Raster graphics are the common bog-standard graphics you see the most of online, they’re everywhere.
Ok, here’s an example. This is a raster image of my working area. Looks fine right? Rasters are great to use on the web, they don’t take up much room and they do the job at a nice small size like this:
BUT, if you enlarge the raster image you start seeing some problems.
The edges aren’t as crisp, clear and well defined as they were before. Like using a microscope to see the cells of organisms, as you get closer you can see each individual pixel and it starts to blur.
The larger the image is stretched, or the closer you get to it, the worse it looks. Raster images are no good for big projects, they’re no good for anything that requires you to change their original size. Whatever size you’ve made the raster image, that’s the only size it’ll look decent in.
Vector graphics on the other hand, are unlike raster images. They’re made up of nodes and shapes, not little pixels. If a raster image is an oil painting, a vector is mathematical calculation. Enlarging the oil painting is difficult and the results can be poor, enlarging a calculation on the other hand is simple. You just increase the numbers by however many you want and there you go. No loss of image quality, no pixel degradation. It just scales up, or down, using the numbers within and it works a treat.

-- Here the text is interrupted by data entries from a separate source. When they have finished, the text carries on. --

(** C4: [removeProduct(id, qty)] leaves the cart as it is when it holds
    no entry for [id]; otherwise it deletes the entry when [qty] is at
    least the held quantity and decrements the held quantity by [qty]
    when [qty] is smaller, which leaves at least 1; the entries of other
    identifiers are untouched and no quantity becomes negative.  The
    function returns in every case: it has no failing path. *)
Theorem removeProduct_cases :
  forall (items : ItemMap) (id qty : Z),
    is_size qty ->
    map_Forall (fun _ e => is_size e.2) items ->
    let items' := ShoppingCart.removeProduct id qty items in
    (items !! id = None -> items' = items)
    /\ (forall p0 q0, items !! id = Some (p0, q0) -> q0 <= qty ->
          items' = delete id items /\ items' !! id = None)
    /\ (forall p0 q0, items !! id = Some (p0, q0) -> qty < q0 ->
          items' = <[id := (p0, q0 - qty)]> items /\ 1 <= q0 - qty)
    /\ (forall k, k <> id -> items' !! k = items !! k)
    /\ map_Forall (fun _ e => 0 <= e.2) items'.
Proof.
  intros items id qty [Hq0 Hq1] Hsizes items'. subst items'.
  assert (Hdec : forall p0 q0, items !! id = Some (p0, q0) -> qty < q0 ->
            ShoppingCart.removeProduct id qty items
            = <[id := (p0, q0 - qty)]> items).
  { intros p0 q0 Hk Hlt. rewrite (removeProduct_some id qty p0 q0 _ Hk Hlt).
    destruct (Hsizes _ _ Hk) as [_ Hq]; simpl in Hq.
    rewrite wrap64_small; [done | lia]. }
  repeat split.
  - apply removeProduct_absent.
  - by eapply removeProduct_all.
  - erewrite removeProduct_all by done. apply lookup_delete_eq.
  - by apply Hdec.
  - lia.
  - intros k Hne. unfold ShoppingCart.removeProduct.
    destruct (items !! id) as [[p0 q0]|] eqn:Hk; [|done].
    destruct (q0 <=? qty).
    + by rewrite lookup_delete_ne.
    + by rewrite lookup_insert_ne.
  - destruct (items !! id) as [[p0 q0]|] eqn:Hk.
    + destruct (Z.le_gt_cases q0 qty) as [Hle|Hlt].
      * rewrite (removeProduct_all id qty p0 q0 _ Hk Hle).
        apply map_Forall_delete. intros k e He.
        by destruct (Hsizes k e He).
      * rewrite (Hdec p0 q0 eq_refl Hlt).
        apply map_Forall_insert_2; [simpl; lia|].
        intros k e He. by destruct (Hsizes k e He).
    + rewrite (removeProduct_absent id qty _ Hk).
      intros k e He. by destruct (Hsizes k e He).
Qed.

Lemma cart_wf_sizes heap (items : ItemMap) :
  cart_wf heap items -> map_Forall (fun _ e => is_size e.2) items.
Proof. intros Hwf k e He. by destruct (Hwf k e He). Qed.

(** [add(p, 2); remove(p, 5)] on the empty cart: the entry is gone and
    the cart is empty again. *)
Lemma removeProduct_cases_witness :
  let items := ShoppingCart.addProduct main_heap (Some 2%positive) 2 ∅ in
  ShoppingCart.removeProduct 2 5 items = delete 2 items
  /\ ShoppingCart.removeProduct 2 5 items !! 2 = None
  /\ ShoppingCart.empty (ShoppingCart.removeProduct 2 5 items) = true.
Proof.
  cbv zeta.
  destruct (removeProduct_cases
              (ShoppingCart.addProduct main_heap (Some 2%positive) 2 ∅) 2 5)
    as (_ & Hall & _).
  - unfold is_size. lia.
  - apply (cart_wf_sizes main_heap). apply cart_wf_addProduct.
    + unfold is_size. lia.
    + apply cart_wf_empty.
  - destruct (Hall (Some 2%positive) 2) as [Hdel Hnone].
    + vm_compute. reflexivity.
    + lia.
    + split; [exact Hdel | split; [exact Hnone | vm_compute; reflexivity]].
Defined.

(** ** The cart invariant *)

(** What every reachable cart satisfies: each stored pointer is non-null
    and points to a product whose identifier is the entry's key, and each
    stored quantity is a [size_t] value. *)
Lemma reachable_entries (heap : Store) (items : ItemMap) k p qty :
  ShoppingCart.reachable heap items ->
  items !! k = Some (p, qty) ->
  0 <= qty < 2 ^ 64 /\ exists l, p = Some l /\ Product.getId (heap l) = k.
Proof.
  intros Hreach Hk. exact (reachable_cart_wf heap items Hreach k (p, qty) Hk).
Qed.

Here’s the same close ups of the desk I did before, only this time on the version of the desk I designed as a vector image.
Already you can see the difference with the vector as opposed to the raster.
No loss of detail, it can be as zoomed in as much as you like and it’ll be as crisp and sharp as when it’s zoomed out.
I hope that this goes some way into helping you get your head around the difference between rasters and vectors.